What did you expect?
The companies behind the toys are selling those shit over 150 bucks. It would be a problem that independent devs like us would put to shame the "native" apps in weeks. You seem to know the Handy: are you not shocked that their own plateform does not handle the bluetooth mode? You can only use their tools IF you're using the wifi mode. And in a couple of months, faptap.net arrives with a proper wifi + bluetooth system.
This is a conscious thing. They do not want to loose the potential control over their hardware. And eventually keep selling services : )
Sorry! all the modes BUT animation patterns are predictive. From what I gathered in the code (since I initially repacked the VAMLaunch plugin), the animation pattern is an absolute control.
The problem is, AP are not interesting from a scene perspective.
If you ask me: Timeline control. But "simple". I dug in that months ago and contacted Acid to find a potential lead, but the system was so annoying that I dropped the ball. Timeline does not allow you to know what is the next key. This is only assumption on my end, but I'm pretty sure funscript works that way:
- When hitting a keyframe, the system look up the next frame and computes the duration and position.
- Animates movement
- When hitting next frame, looks up... etc etc
I tried to think of a way to emulate that in Timeline without success, by using a pure simple "float" track which would allow you to author a parallel timeline to the character animation which would be a mirror of the motion... with potential more detail like stutters/vibration (that are handled quite well by the handy for instance).
If you were able to pull that off, then it's starting to look like something far more interesting.
Creators would have to do the character animation AND the toy animation, but the final user experience would be far more compelling.
You made me laugh a few times there, thanks for that. And to be clear about my own abilities -- I can't consider myself a real dev. I'm self-taught, have a lot of holes in my knowledge, and I go through phases of learning how to code followed by periods where I don't touch it. It would be more accurate to say I'm PseudoDev. If I had the ability to work with a REAL dev I could move mountains. At least I like to pretend thinking that
The history lesson was appreciated, as was the perspective. It all makes sense, and all I can respond with is I agree 100%.
Just like in the world of video games, I suppose, the "mod community" and open source community is where the real fun begins.
onwards: you said this, "The problem is, AP are not interesting from a scene perspective."
What makes any mocap interesting to me -- whether its VAM's cooked in animation capture, or the fancier technologies that the mocap creators use, or funscripts as I've been playing with -- what makes it interesting is the authentic, organic actions. The fingerprint of a human nervous system moving muscles, the intentional movements, the accidentally movements, the ones that happen without intent.
THAT is what makes a mocap dataset interesting.
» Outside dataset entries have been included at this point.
(** Disconnect an active reservation from its controllers; an STF failure is audited. *)
Definition detach (current : ReservationRecord) (actor : Actor) (requestID reason : string) : Tx unit :=
  _ ← closeIOSSession current;
  released ← attempt (releaseSTF current);
  match released with
  | Ok _ => mret tt
  | Fail e =>
    audit ← attempt (recordSTFFailure current actor requestID "stf_release_failed" reason);
    throw (join_error e audit)
  end.

(** ** Releasing *)
Record ReleaseInput : Type := mkRelease { ri_Reason : string; ri_Force : bool }.

Definition release_operation (clientID key id hash : string) : OperationParams :=
  mkOperation clientID "release_device_reservation" key hash "device_reservation" id 200.

Definition release_request (id reason : string) (force : bool) : obj :=
  [("reservation_id", JStr id); ("reason", JStr reason); ("force", JBool force)].

Definition owned_by (actor : Actor) (r : ReservationRecord) : bool :=
  String.eqb (r_ClientID r) (act_ClientID actor)
  || (String.eqb (act_Type actor) ActorConsole && String.eqb (r_OwnerType r) "manual"
      && String.eqb (r_OwnerID r) (act_ID actor)).

Definition cancel_pending (current : ReservationRecord) (actor : Actor) (requestID reason : string) : Tx ReservationRecord :=
  _ ← guard_or (bool_decide (r_DeviceID current = None)) ResErrConflict;
  now ← ClockNow;
  _ ← reservation_transition (r_ID current) (r_Status current) ReservationFailed reason now;
  result ← CancelPending (r_ID current) "RESERVATION_CANCELED" now;
  auditID ← newID;
  _ ← InsertAudit auditID (act_Type actor) (act_ID actor) "cancel_pending_device_reservation" (r_ID current) requestID reason;
  mret result.

Definition release_tx (operation : OperationParams) (actor : Actor) (id requestID reason : string) (force : bool)
    : Tx ReservationRecord :=
  replay ← BeginOperation operation;
  if (replay : bool) then ReservationRepo.Get id
  else
    current ← LockByID id;
    if status_is ReservationPending current then cancel_pending current actor requestID reason
    else if negb (status_is ReservationActive current) then
      if isClosedStatus (r_Status current) then mret current else throw ResErrConflict
    else
      let terminal := if force then ReservationForceReleased else ReservationReleased in
      let action := if force then "force_release_device_reservation" else "release_device_reservation" in
      closeActiveLocked current terminal actor action requestID reason.
(* ===== verification/CommandRepo.v ===== *)
(** * The host command queue: [internal/repository/command.go]

    One definition per repository method.  Each is a single statement, so it is atomic:
    the candidate of a [WITH ... FOR UPDATE SKIP LOCKED LIMIT 1] is the first row, in the
    query's order, that no other transaction holds. *)
From S2P Require Import Prelude GoText Errors Domain Json Actor Store ReservationRepo.

Record CreateCommandParams : Type := mkCreateCommand {
  cc_ID : string; cc_HostID : string; cc_CommandType : string; cc_Payload : obj;
  cc_MaxAttempts : Z; cc_IdempotencyKey : string }.

Definition commands (db : DB) : list CommandRecord := rows (device_host_commands db).

Definition put_command (id : string) (c : CommandRecord) : Tx unit :=
  put_db (fun db => db <| device_host_commands := <[id := c]> (device_host_commands db) |>).

Definition command_is (x : CommandStatus) (c : CommandRecord) : bool := bool_decide (c_Status c = x).

(** [time.Duration.Milliseconds], bound to an interval of milliseconds. *)
Definition whole_milliseconds (d : Z) : Z := Z.quot d Millisecond * Millisecond.

(** ** Creating *)
Definition command_key (hostID key : string) (c : CommandRecord) : bool :=
  String.eqb (c_HostID c) hostID && String.eqb (c_IdempotencyKey c) key.

Definition new_command (p : CreateCommandParams) (now : Z) : CommandRecord :=
  mkCommand (cc_ID p) (cc_HostID p) (cc_CommandType p) (cc_Payload p) CommandPending None None 0
    (cc_MaxAttempts p) (cc_IdempotencyKey p) None None now now None.

Definition same_command (c : CommandRecord) (p : CreateCommandParams) : bool :=
  String.eqb (c_HostID c) (cc_HostID p) && String.eqb (c_CommandType c) (cc_CommandType p)
  && (c_MaxAttempts c =? cc_MaxAttempts p) && String.eqb (c_IdempotencyKey c) (cc_IdempotencyKey p)
  && json_eqb (JObj (c_Payload c)) (JObj (cc_Payload p)).

(** [INSERT ... ON CONFLICT (host_id, idempotency_key) DO UPDATE ... RETURNING]. *)
Definition CreateCommand (p : CreateCommandParams) : Tx CommandRecord :=
  db ← get_db;
  now ← ClockNow;
  record ← match first_where (command_key (cc_HostID p) (cc_IdempotencyKey p)) (commands db) with
           | Some existing => mret existing
           | None =>
             match device_host_commands db !! cc_ID p with
             | Some _ => throw (ErrUniqueViolation "device_host_commands_pkey")
             | None => _ ← put_command (cc_ID p) (new_command p now); mret (new_command p now)
             end
           end;
  if same_command record p then mret record else throw RepoErrIdempotencyConflict.

(** ** Leasing *)
Definition by_command_created (c : CommandRecord) : key := (c_CreatedAt c, c_ID c).
Definition by_lease_expiry (c : CommandRecord) : key := (default 0 (c_LeaseExpiresAt c), c_ID c).

Definition not_locked (env : Env) (c : CommandRecord) : bool := negb (bool_decide (c_ID c ∈ env_locked_commands env)).

Definition claimable (hostID : string) (c : CommandRecord) : bool :=
  String.eqb (c_HostID c) hostID && command_is CommandPending c && (c_Attempts c <? c_MaxAttempts c).

Definition leased (leaseToken : string) (now leaseDuration : Z) (c : CommandRecord) : CommandRecord :=
  c <| c_Status := CommandLeased |> <| c_LeaseToken := Some leaseToken |>
    <| c_LeaseExpiresAt := Some (now + whole_milliseconds leaseDuration) |>
    <| c_Attempts := c_Attempts c + 1 |> <| c_UpdatedAt := now |>.

Definition ClaimNext (hostID leaseToken : string) (leaseDuration : Z) : Tx CommandRecord :=
  now ← ClockNow;
  found ← env_gets (fun env db =>
    first_where (fun c => claimable hostID c && not_locked env c) (order_by by_command_created (commands db)));
  candidate ← expect_row found RepoErrNotFound;
  let record := leased leaseToken now leaseDuration candidate in
  _ ← put_command (c_ID candidate) record;
  mret record.

(** [status='leased' AND lease_token=$2 AND attempts=$3 AND lease_expires_at >= now]. *)
Definition holds_lease (leaseToken : string) (attempt now : Z) (c : CommandRecord) : bool :=
  command_is CommandLeased c && bool_decide (c_LeaseToken c = Some leaseToken) && (c_Attempts c =? attempt)
  && match c_LeaseExpiresAt c with Some e => now <=? e | None => false end.

(** An [UPDATE] of one command under its lease. *)
Definition update_leased (id leaseToken : string) (attempt : Z) (f : Z -> CommandRecord -> CommandRecord)
    : Tx CommandRecord :=
  now ← ClockNow;
  db ← get_db;
  match device_host_commands db !! id with
  | Some c => if holds_lease leaseToken attempt now c
              then _ ← put_command id (f now c); mret (f now c)
              else throw RepoErrLeaseConflict
  | None => throw RepoErrLeaseConflict
  end.

Definition ExtendLease (id leaseToken : string) (attempt leaseDuration : Z) : Tx CommandRecord :=
  update_leased id leaseToken attempt (fun now c =>
    c <| c_LeaseExpiresAt := Some (now + whole_milliseconds leaseDuration) |> <| c_UpdatedAt := now |>).

(** ** Completing *)
Definition retries (status : CommandStatus) (retryable : bool) (c : CommandRecord) : bool :=
  retryable && bool_decide (status = CommandFailed) && (c_Attempts c <? c_MaxAttempts c).

(** A nil result is stored as the JSON null, which reads back as nil. *)
Definition completed (status : CommandStatus) (result : option obj) (errorCode : option string) (retryable : bool)
    (now : Z) (c : CommandRecord) : CommandRecord :=
  let retry := retries status retryable c in
  c <| c_Status := if retry then CommandPending else status |>
    <| c_LeaseToken := None |> <| c_LeaseExpiresAt := None |> <| c_Result := result |> <| c_ErrorCode := errorCode |>
    <| c_CompletedAt := if retry then None else Some now |> <| c_UpdatedAt := now |>.

Definition Complete (id leaseToken : string) (attempt : Z) (status : CommandStatus) (result : option obj)
    (errorCode : option string) (retryable : bool) : Tx CommandRecord :=
  update_leased id leaseToken attempt (completed status result errorCode retryable).

(** ** Recovering *)
Definition lease_expired (now : Z) (c : CommandRecord) : bool :=
  command_is CommandLeased c && match c_LeaseExpiresAt c with Some e => e <? now | None => false end.

Definition recovered (now : Z) (c : CommandRecord) : CommandRecord :=
  let retry := c_Attempts c <? c_MaxAttempts c in
  c <| c_Status := if retry then CommandPending else CommandTimedOut |>
    <| c_LeaseToken := None |> <| c_LeaseExpiresAt := None |>
    <| c_ErrorCode := if retry then None else Some "COMMAND_ATTEMPTS_EXHAUSTED" |>
    <| c_CompletedAt := if retry then None else Some now |> <| c_UpdatedAt := now |>.

Definition RecoverExpiredLease : Tx CommandRecord :=
  now ← ClockNow;
  found ← env_gets (fun env db =>
    first_where (fun c => lease_expired now c && not_locked env c) (order_by by_lease_expiry (commands db)));
  candidate ← expect_row found RepoErrNotFound;
  _ ← put_command (c_ID candidate) (recovered now candidate);
  mret (recovered now candidate).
And while I agree that a simple, two-dimensional encoding (as seen in a simple funscript file) is not as interesting, it's when you combine it with other things that -- IMHO -- make it compelling.
I've experimented with having a set of random 'cowgirl' funscripts (I took 8 of them) from faptap. All named "cg/1", "cg/2", etc.
Combined with the ability to place the person in different poses each with associated different idle motions, varied expression generators, etc., it's been pretty amazing.
So -- given that the APs are *not* predictive, but absolute... does that maybe change your mind (out of curiosity)?
>>I tried to think of a way to emulate that in Timeline without success, by using a pure simple "float" track which would allow you to author a parallel timeline to the character animation which would be a mirror of the motion... with potential more detail like stutters/vibration (that are handled quite well by the handy for instance).
For this, I *think* this is explaining what I've set up with the VariableTrigger value driving the AP directly, which in turn drives the character animation. The stutters are all there, and another nice thing you can do is create a set of 3 custom sliders; two for each of the AP steps, so you can tweak the up and down separately, and a third that lets you bring both up and down with the same values.
Imagine layering onto that a randomized range of values for those sliders, and you can basically create a completely organic, unpredictable (and therefore exciting) infinite experience that falls within a desired range of user parameters.